## WORK INSTRUCTIONS
Set down, please, exactly the lines below that run from the line with "record_resolution_outcome : str" to the line with "(Ready None, s)", both lines included.

Dataset entries:
==========
(* ===== verification/Seams.v ===== *)
(** * Seams: the interfaces the watch loop is generic over

    [OomEventSource] ([oom-watcher/src/watch.rs]) and [MetricsRecorder]
    ([oom-watcher/src/metrics.rs]); the third seam, [ContainerResolver], is in Resolve. *)
From S2P Require Import Prelude Text Common Resolve.

(** The answer of an [async] call that may not have one yet. *)
Inductive Poll (A : Type) :=
| Pending
| Ready (a : A).
Arguments Pending {A}.
Arguments Ready {A} a.

(** The trait [OomEventSource]. [poll_next w s] advances the future of [next] as far as the
    world [w] lets it: [Ready None] is the end of the stream, [Pending] a future still
    parked. A source is cancel-safe when all the progress of a parked future is in the
    source itself, so dropping that future loses nothing: the state returned beside
    [Pending] is the whole of it. [dropped_total] is the monotonic count of lost events. *)
Class OomEventSource (S W : Type) := {
  poll_next : W -> S -> Poll (option OomKillEvent) * S;
  dropped_total : W -> S -> option N;
}.

(** The trait [MetricsRecorder], over the state of the recorder. *)
Class MetricsRecorder (R : Type) := {
  record_resolution_outcome : str -> ResolutionOutcome -> R -> R;
  record_oom_event : EnrichedOomEvent -> R -> R;
  record_dropped_total : str -> N -> R -> R;
}.

(** ** The tests' adapters *)

(** [VecSource]: a finite queue of events. *)
Record VecSource := { vec_events : list OomKillEvent; vec_drops : option N }.

#[export] Instance VecSource_OomEventSource : OomEventSource VecSource unit := {|
  poll_next _ s :=
    match vec_events s with
    | [] => (Ready None, s)
    | e :: es => (Ready (Some e), {| vec_events := es; vec_drops := vec_drops s |})
    end;
  dropped_total _ s := vec_drops s;
|}.

(** [NeverSource]: never yields. *)
Definition NeverSource := unit.

#[export] Instance NeverSource_OomEventSource : OomEventSource NeverSource unit := {|
  poll_next _ s := (Pending, s);
  dropped_total _ _ := None;
|}.

(** [SpyRecorder]: every call, in order. *)
Record SpyRecorder := {
  spy_outcomes : list (str * str);
  spy_events : list EnrichedOomEvent;
  spy_drops : list (str * N);
}.

Definition spy_default : SpyRecorder :=
  {| spy_outcomes := []; spy_events := []; spy_drops := [] |}.

Definition spy_reason (o : ResolutionOutcome) : str :=
  match o with
  | Found _ => lit "found"
  | NotFoundOutcome => lit "not_found"
  | Failed _ => lit "error"
  end.

#[export] Instance SpyRecorder_MetricsRecorder : MetricsRecorder SpyRecorder := {|
  record_resolution_outcome node o r :=
    {| spy_outcomes := spy_outcomes r ++ [(node, spy_reason o)]; spy_events := spy_events r;
       spy_drops := spy_drops r |};
  record_oom_event e r :=
    {| spy_outcomes := spy_outcomes r; spy_events := spy_events r ++ [e];
       spy_drops := spy_drops r |};
  record_dropped_total node total r :=
    {| spy_outcomes := spy_outcomes r; spy_events := spy_events r;
       spy_drops := spy_drops r ++ [(node, total)] |};
|}.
==========
## ANSWER FOR THIS EXERCISE
  record_resolution_outcome : str -> ResolutionOutcome -> R -> R;
  record_oom_event : EnrichedOomEvent -> R -> R;
  record_dropped_total : str -> N -> R -> R;
}.

(** ** The tests' adapters *)

(** [VecSource]: a finite queue of events. *)
Record VecSource := { vec_events : list OomKillEvent; vec_drops : option N }.

#[export] Instance VecSource_OomEventSource : OomEventSource VecSource unit := {|
  poll_next _ s :=
    match vec_events s with
    | [] => (Ready None, s)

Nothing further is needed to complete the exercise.